### Directions
All lines of the material below that include the string "count" are to be copied.

### Data records
──────

(* ===== verification/GroupFacts.v ===== *)
(** * Correctness of the group's routing

    Statements about every trace of the group's methods, whatever the picker,
    the peers, the getter, the clock and the other goroutines answer. *)

From S2P Require Import Prelude Store ByteView Errors Peers PeersFacts Singleflight Prog Group Rpc.

(** ** Symbolic execution of programs

    Decompose a run into its events and case splits. *)

Ltac run_step H :=
  lazymatch type of H with
  | runs (bind _ _) _ _ => apply runs_bind in H
  | runs (finally _ _) _ _ => apply runs_finally in H
  | runs (catch _) _ _ => apply runs_catch in H
  end.

(** ** Events that leave the node *)

Definition remote (e : ev) : bool :=
  match e with
  | EvPeerGet _ _ _ | EvPeerSet _ _ _ _ | EvPeerDelete _ _ _ | EvInvalidate _ _ _ => true
  | _ => false
  end.
Definition isLocal (e : ev) : Prop := remote e = false.

(** Discharge [every]: walk the program. *)
Ltac every_tac :=
  repeat first
    [ progress simpl | done | split | intros ?
    | apply every_bind | apply every_finally | apply every_catch | case_match ].

Section local.
Context (g : config).
Lemma prepareLocalOwner_local key : every isLocal (prepareLocalOwner g key).
Proof. unfold prepareLocalOwner. every_tac. Qed.
Lemma addOwnerValue_local key v : every isLocal (addOwnerValue g key v).
Proof. unfold addOwnerValue. every_tac. Qed.
Lemma invalidateNearKey_local key : every isLocal (invalidateNearKey g key).
Proof. unfold invalidateNearKey. every_tac. Qed.
Hint Resolve prepareLocalOwner_local addOwnerValue_local invalidateNearKey_local : locache.
Lemma getLocal_local key : every isLocal (getLocal g key).
Proof. unfold getLocal, flightDo. every_tac; auto with locache. Qed.
Lemma setLocal_local key v : every isLocal (setLocal g key v).
Proof. unfold setLocal. every_tac; auto with locache. Qed.
Lemma deleteLocal_local key : every isLocal (deleteLocal g key).
Proof. unfold deleteLocal. every_tac; auto with locache. Qed.
Lemma deleteOwnerLocal_local key : every isLocal (deleteOwnerLocal g key).
Proof. unfold deleteOwnerLocal. every_tac; auto with locache. Qed.
Lemma invalidateLocalCopies_local key : every isLocal (invalidateLocalCopies g key).
Proof. unfold invalidateLocalCopies. every_tac; auto with locache. Qed.
End local.
#[export] Hint Resolve getLocal_local setLocal_local deleteLocal_local deleteOwnerLocal_local : locache.

(** Peer requests stay local: no run of a server handler, on any group and
    request and with any answers, calls a peer or invalidates at peers, so a
    request cannot re-enter distributed routing. *)
Theorem handlers_local_only group req t :
  (∀ r, runs (Server_Get group req) t r → Forall (λ a, remote (projT1 a) = false) t) ∧
  (∀ r, runs (Server_Set group req) t r → Forall (λ a, remote (projT1 a) = false) t) ∧
  (∀ r, runs (Server_Delete group req) t r → Forall (λ a, remote (projT1 a) = false) t).
Proof.
  split_and!; intros r; apply (every_runs isLocal); destruct group as [g|]; try done; cbn [Server_Get Server_Set Server_Delete].
  - apply every_bind; [auto with locache|done].
  - apply every_bind; [auto with locache|done].
  - destruct (rq_invalidate req); (apply every_bind; [auto with locache|done]).
Qed.

(** ** Bounded work *)

Definition peerCall (e : ev) : bool :=
  match e with EvPeerGet _ _ _ | EvPeerSet _ _ _ _ | EvPeerDelete _ _ _ => true | _ => false end.

Lemma local_no_peerCall {A} (p : gprog A) : every isLocal p → every (λ e, peerCall e = false) p.
Proof. induction p as [a|v|e k IH]; simpl; [done|done|]. intros [He Hk]. split; [by destruct e|auto]. Qed.

Lemma waitLoop_calls ticks e : every (λ e, peerCall e = false) (waitLoop ticks e).
Proof. induction ticks as [|ticks IH]; every_tac. Qed.
Lemma waitRetry_calls g ticks e : every (λ e, peerCall e = false) (waitForTopologyRetry g ticks e).
Proof. unfold waitForTopologyRetry. case_match; [done|apply waitLoop_calls]. Qed.
Lemma confirm_calls last key r : every (λ e, peerCall e = false) (confirm last key r).
Proof. unfold confirm. every_tac. Qed.
Lemma refused_calls g last ticks r : every (λ e, peerCall e = false) (refused g last ticks r).
Proof.
  unfold refused. case_match; [done|]. apply every_bind; [apply waitRetry_calls|]. every_tac.
Qed.
Lemma nearLookup_calls g key r : every (λ e, peerCall e = false) (nearLookup g key r).
Proof. unfold nearLookup. every_tac. Qed.
Lemma invalidateLocalCopies_calls g key : every (λ e, peerCall e = false) (invalidateLocalCopies g key).
Proof. unfold invalidateLocalCopies, invalidateNearKey. every_tac. Qed.
Lemma invalidatePeerCopies_calls g key o : every (λ e, peerCall e = false) (invalidatePeerCopies g key o).
Proof. unfold invalidatePeerCopies. every_tac. Qed.

#[local] Hint Resolve waitRetry_calls confirm_calls refused_calls nearLookup_calls local_no_peerCall
  invalidateLocalCopies_calls invalidatePeerCopies_calls : locache.

(** Sequencing with a program that calls no peer. *)
Lemma calls_then {A B} n (p : gprog A) (f : A → gprog B) :
  every (λ e, peerCall e = false) p → (∀ a, atMost peerCall n (f a)) → atMost peerCall n (bind p f).
Proof. intros Hp Hf. apply (atMost_bind peerCall 0 n); [by apply every_atMost|done]. Qed.
Lemma calls_none {A} n (p : gprog A) : every (λ e, peerCall e = false) p → atMost peerCall n p.
Proof. intros Hp. apply (atMost_mono _ 0); [lia|]. by apply every_atMost. Qed.

#[local] Arguments getLocal : simpl never.
#[local] Arguments setLocal : simpl never.
#[local] Arguments deleteLocal : simpl never.
#[local] Arguments waitForTopologyRetry : simpl never.
#[local] Arguments nearLookup : simpl never.
#[local] Arguments confirm : simpl never.
#[local] Arguments refused : simpl never.
#[local] Arguments invalidateLocalCopies : simpl never.
#[local] Arguments invalidatePeerCopies : simpl never.

Ltac calls_tac :=
  repeat first
    [ done | progress intros | progress cbn [bind event atMost peerCall]
    | apply calls_then; [solve [auto with locache]|] | solve [apply calls_none; auto with locache] | case_match ].

Lemma getTurn_calls g last ticks key : atMost peerCall 1 (getTurn g last ticks key).
Proof.
  unfold getTurn, peerGet, nilPeer. calls_tac.
Qed.
Lemma setTurn_calls g last ticks key v : atMost peerCall 1 (setTurn g last ticks key v).
Proof. unfold setTurn, peerSet, nilPeer. calls_tac. Qed.
Lemma deleteTurn_calls g last ticks key : atMost peerCall 1 (deleteTurn g last ticks key).
Proof. unfold deleteTurn, peerDelete, nilPeer. calls_tac. Qed.

Lemma getLoop_calls g n ticks key : atMost peerCall n (getLoop g n ticks key).
Proof.
  induction n as [|n IH]; [done|]. cbn [getLoop]. apply (atMost_bind _ 1 n); [apply getTurn_calls|].
  intros [r|]; [done|apply IH].
Qed.
Lemma turnLoop_calls n body ticks o :
  (∀ last t, atMost peerCall 1 (body last t)) → atMost peerCall n (turnLoop n body ticks o).
Proof.
  intros Hb. revert o. induction n as [|n IH]; intros o; [done|]. cbn [turnLoop].
  apply (atMost_bind _ 1 n); [apply Hb|]. intros [err|a|o']; [done|done|apply IH].
Qed.

(** Bounded retries: whatever the picker and the peers answer, a [Get],
    [Set] or [Delete] makes at most four peer calls, also when it panics. *)
Theorem group_bounded_peer_calls g ticks key value t :
  (∀ r, runs (Get g ticks key) t r → (count peerCall t ≤ 4)%nat) ∧
  (∀ r, runs (Set_ g ticks key value) t r → (count peerCall t ≤ 4)%nat) ∧
  (∀ r, runs (Delete g ticks key) t r → (count peerCall t ≤ 4)%nat).
Proof.
  split_and!; intros r; apply atMost_runs.
  - unfold Get. cbn [bind event atMost peerCall]. intros closed.
    destruct closed; [done|]. case_decide; [done|]. case_match; [apply calls_none; auto with locache|].
    apply getLoop_calls.
  - unfold Set_. cbn [bind event atMost peerCall]. intros closed.
    destruct closed; [done|]. case_decide; [done|]. case_decide; [done|].
    apply (atMost_bind _ 4 0); [apply turnLoop_calls; intros; apply setTurn_calls|]. intros res. calls_tac.
  - unfold Delete. cbn [bind event atMost peerCall]. intros closed.
    destruct closed; [done|]. case_decide; [done|].
    apply (atMost_bind _ 4 0); [apply turnLoop_calls; intros; apply deleteTurn_calls|]. intros res. calls_tac.
Qed.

──────

### Task result
  (∀ r, runs (Get g ticks key) t r → (count peerCall t ≤ 4)%nat) ∧
  (∀ r, runs (Set_ g ticks key value) t r → (count peerCall t ≤ 4)%nat) ∧
  (∀ r, runs (Delete g ticks key) t r → (count peerCall t ≤ 4)%nat).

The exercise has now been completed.